COLLABORARE E CONDIVIDERE
In Europa, lo screening neonatale è visto come un sistema complesso, integrato e multidisciplinare: sono attive varie collaborazioni interstatali e i contatti tra i responsabili dei programmi sono promossi durante conferenze e seminari. “L’International Society for Neonatal Screening ha affermato che le malattie rare nel loro complesso rappresentano un notevole onere per la salute pubblica in Europa e che è necessaria una cooperazione internazionale per superare le disparità nella disponibilità e nella conduzione dei programmi di screening”, ricordano gli autori dell’articolo.

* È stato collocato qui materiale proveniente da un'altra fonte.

Lemma SFmul_finite_not_nan (x : spec_float) (s : bool) (m : positive) (e : Z) :
  x <> S754_nan -> SFmul prec emax x (S754_finite s m e) <> S754_nan.
Proof.
  intros Hx. destruct x as [sx|sx| |sx mx ex]; cbn [SFmul];
    [discriminate|discriminate|congruence|].
  apply JSFacts.binary_round_aux_not_nan. lia.
Qed.

Lemma SFmul_finite_l_not_nan (s : bool) (m : positive) (e : Z) (y : spec_float) :
  y <> S754_nan -> SFmul prec emax (S754_finite s m e) y <> S754_nan.
Proof.
  intros Hy. destruct y as [sy|sy| |sy my ey]; cbn [SFmul];
    [discriminate|discriminate|congruence|].
  apply JSFacts.binary_round_aux_not_nan. lia.
Qed.

End FloatOrder.

(** ** Finite Numbers *)

Module FloatFinite.
Import FloatOrder.

(** A Number that is neither NaN, nor infinite, nor a zero. *)
Definition finite (c : float) : Prop :=
  exists s m e, Prim2SF c = S754_finite s m e.

Lemma finite_not_nan (c : float) : finite c -> Prim2SF c <> S754_nan.
Proof. intros (s & m & e & H). congruence. Qed.

Lemma is_nan_not_nan (x : float) : is_nan x = false -> Prim2SF x <> S754_nan.
Proof.
  unfold is_nan. rewrite eqb_spec. intros H E. rewrite E in H. discriminate.
Qed.

(** A truthy Number that is not infinite is finite. *)
Lemma truthy_finite (x : float) :
  JS.truthy x = true -> is_infinity x = false -> finite x.
Proof.
  unfold finite, JS.truthy, is_nan, is_zero, is_infinity.
  rewrite !eqb_spec, abs_spec.
  change (Prim2SF zero) with (S754_zero false).
  change (Prim2SF infinity) with (S754_infinity false).
  destruct (Prim2SF x) as [s|s| |s m e]; cbn; try discriminate.
  intros _ _. now exists s, m, e.
Qed.

Lemma sub_finite_not_nan (x c : float) :
  Prim2SF x <> S754_nan -> finite c -> Prim2SF (x - c) <> S754_nan.
Proof.
  intros Hx (s & m & e & Hc). rewrite sub_spec, Hc.
  now apply SFsub_finite_not_nan.
Qed.

Lemma div_finite_not_nan (x c : float) :
  Prim2SF x <> S754_nan -> finite c -> Prim2SF (x / c) <> S754_nan.
Proof.
  intros Hx (s & m & e & Hc). rewrite div_spec, Hc.
  now apply JSFacts.SFdiv_not_nan.
Qed.

Lemma mul_finite_not_nan (x c : float) :
  Prim2SF x <> S754_nan -> finite c -> Prim2SF (x * c) <> S754_nan.
Proof.
  intros Hx (s & m & e & Hc). rewrite mul_spec, Hc.
  now apply SFmul_finite_not_nan.
Qed.

Lemma finite_mul_not_nan (c y : float) :
  finite c -> Prim2SF y <> S754_nan -> Prim2SF (c * y) <> S754_nan.
Proof.
  intros (s & m & e & Hc) Hy. rewrite mul_spec, Hc.
  now apply SFmul_finite_l_not_nan.
Qed.

Ltac finite_constant := do 3 eexists; vm_compute; reflexivity.

Lemma finite_5 : finite 5. Proof. finite_constant. Qed.
Lemma finite_30 : finite 30. Proof. finite_constant. Qed.
Lemma finite_40 : finite 40. Proof. finite_constant. Qed.
Lemma finite_100 : finite 100. Proof. finite_constant. Qed.

Lemma intensityMod_finite (intensity : string) :
  finite (Workout.intensityMod intensity).
Proof.
  unfold Workout.intensityMod.
  destruct (String.eqb intensity "high"); [finite_constant|].
  destruct (String.eqb intensity "low"); finite_constant.
Qed.

End FloatFinite.

(** ** The calorie estimate is a number *)

Module EstimateNumber.
Import Workout FloatFinite.

(** X18. For a duration type whose calories per 30 minutes are a
    number other than 0, NaN and the infinities, and a duration that is
    not NaN, the estimate shown is a number, never NaN, whatever the
    intensity. *)
Theorem duration_estimate_is_number (st : State) (ty : WorkoutType) (rate : float) :
  selectedType st = Some ty ->
  inputType ty = "time" ->
  caloriesPer30Min ty = Some rate ->
  JS.truthy rate = true -> is_infinity rate = false ->
  is_nan (duration st) = false ->
  exists v, calculateEstimatedCalories st = Return v /\ is_nan v = false.
Proof.
  intros Hty Hmode Hrate Ht Hi Hd.
  unfold calculateEstimatedCalories. rewrite Hty, Hmode, Hrate.
  cbn [String.eqb Ascii.eqb Bool.eqb JS.to_number].
  eexists. split; [reflexivity|].
  apply JSFacts.is_nan_false, JSFacts.Math_round_not_nan.
  apply mul_finite_not_nan; [|apply intensityMod_finite].
  apply finite_mul_not_nan; [now apply truthy_finite|].
  apply div_finite_not_nan; [now apply is_nan_not_nan|apply finite_30].
Qed.

Lemma duration_estimate_is_number_witness :
  exists v, calculateEstimatedCalories WorkoutProps.runningForm = Return v /\
            is_nan v = false.
Proof.
  apply (duration_estimate_is_number WorkoutProps.runningForm
           WorkoutProps.running 300); reflexivity.
Defined.

End EstimateNumber.

(** ** The body visualizer *)

Module BodyProps.
Import BodyVisualizer FloatOrder FloatFinite.
(** * Azure-Scripts: the blob manager and the Cosmos DB manager

    A shallow embedding of [terminal_storage_account.py] and of
    [cli_tool_cosmos_db.py].  Both scripts are terminal menus around a cloud
    SDK: a handler reads lines with [input], calls SDK methods and prints.

    The terminal is a script of input lines and a log of writes.  The SDK is
    an interface: every method is a transition of an abstract service state
    that returns a value or raises, so a theorem holds for whatever the
    provider answers.  Every SDK call a handler issues is appended to a trace
    together with the answer it got; the claims about "calls issued" are
    statements about that trace. *)

From Equations Require Import Equations.
From Stdlib Require Import List String Ascii Arith Lia Bool.
From Stdlib Require Import DecimalString.
Import ListNotations.
Open Scope string_scope.
Open Scope list_scope.
Open Scope nat_scope.

(** ** Python values shared by both scripts *)

(** The exceptions the handlers distinguish.  [Exception] stands for any
    other subclass of Python's [Exception], with the text [str(e)] gives. *)
Inductive exn : Type :=
| ResourceNotFoundError (msg : string)
| CosmosResourceNotFoundError (msg : string)
| EOFError
| Exception (msg : string).

(** [str(e)], as the f-strings of the handlers print it. *)
Definition exn_str (e : exn) : string :=
  match e with
  | ResourceNotFoundError msg => msg
  | CosmosResourceNotFoundError msg => msg
  | EOFError => "EOF when reading a line"
  | Exception msg => msg
  end.
(** * cloud_agent_example.py: the [CloudAgentDelegate] class

    A shallow embedding of [src/cloud_agent_example.py].  The Python object
    [self] and the numpy arrays it handles live in an explicit world
    (the delegate's two fields, a heap of arrays addressed by reference,
    and the trace of console lines and library calls).  Methods are
    computations in a state-and-exception monad over that world.

    OpenCV is not part of the repository: the three functions the class
    calls ([cv2.transform], [cv2.resize], [cv2.GaussianBlur]) are an
    interface, the class [Cv2]; the shape contracts of the OpenCV reference
    are a second class, [Cv2Laws], and the rounding of [cv2.transform] on
    8-bit arrays a third, [Cv2Rounds], each asked for only where a theorem
    needs it.  Every theorem holds for any implementation of the
    interface; [ref_cv2] is a small executable one. *)

From Stdlib Require Import ZArith QArith Qabs Ascii String List Lia.
From stdpp Require Import base gmap strings list.

Local Open Scope Z_scope.

(** ** Arrays *)

(** One pixel of an [H x W x 3] array: its three channel samples.  Samples
    are integers; dtype [uint8] is the range predicate [u8]. *)
Record pixel := Px { ch0 : Z; ch1 : Z; ch2 : Z }.
(* ===== verification/Tree234Add.v ===== *)
(** * 2-3-4 trees: the represented list, well-formedness, insertion, lookup *)

From S2P Require Import Prelude.
From S2P Require Import Tree234.

Local Open Scope Z_scope.

Section Repr.
Context {A : Type}.
Implicit Types (n k : node234 A) (p : path A) (l : list A) (t : tree234 A).

(** The list a tree represents: its elements from left to right. *)
Fixpoint to_list n : list A :=
  match n with
  | NULL => []
  | Node k0 k1 k2 k3 _ _ _ _ e0 e1 e2 =>
      to_list k0 ++ option_list e0 ++ to_list k1 ++ option_list e1
      ++ to_list k2 ++ option_list e2 ++ to_list k3
  end.

Definition size n : Z := Z.of_nat (length (to_list n)).

(** The tree invariant: every leaf at the same depth, one to three elements in
    the first slots of each node, one child more than elements (or none, in a
    leaf), and each stored count the size of its child. *)
Inductive wf : nat -> node234 A -> Prop :=
| wf_NULL : wf 0 NULL
| wf_2node h k0 k1 c0 c1 x0 :
    wf h k0 -> wf h k1 -> c0 = size k0 -> c1 = size k1 ->
    wf (S h) (Node k0 k1 NULL NULL c0 c1 0 0 (Some x0) None None)
| wf_3node h k0 k1 k2 c0 c1 c2 x0 x1 :
    wf h k0 -> wf h k1 -> wf h k2 -> c0 = size k0 -> c1 = size k1 -> c2 = size k2 ->
    wf (S h) (Node k0 k1 k2 NULL c0 c1 c2 0 (Some x0) (Some x1) None)
| wf_4node h k0 k1 k2 k3 c0 c1 c2 c3 x0 x1 x2 :
    wf h k0 -> wf h k1 -> wf h k2 -> wf h k3 ->
    c0 = size k0 -> c1 = size k1 -> c2 = size k2 -> c3 = size k3 ->
    wf (S h) (Node k0 k1 k2 k3 c0 c1 c2 c3 (Some x0) (Some x1) (Some x2)).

Inoltre, sono disponibili database per la consultazione pubblica ed è stato recentemente stabilito uno stretto collegamento tra le principali organizzazioni europee. “Grazie alla collaborazione tra i Paesi, sarà possibile rendere lo screening accessibile in tutta Europa, auspicabilmente con linee guida internazionali comuni e direttive condivise. Ciò – concludono gli esperti – porterà alla rapida individuazione dei neonati potenzialmente affetti da una delle numerose malattie rare, aiuterà il personale locale competente a intraprendere azioni appropriate e migliorerà lo stato di salute pubblica in tutti i Paesi europei”.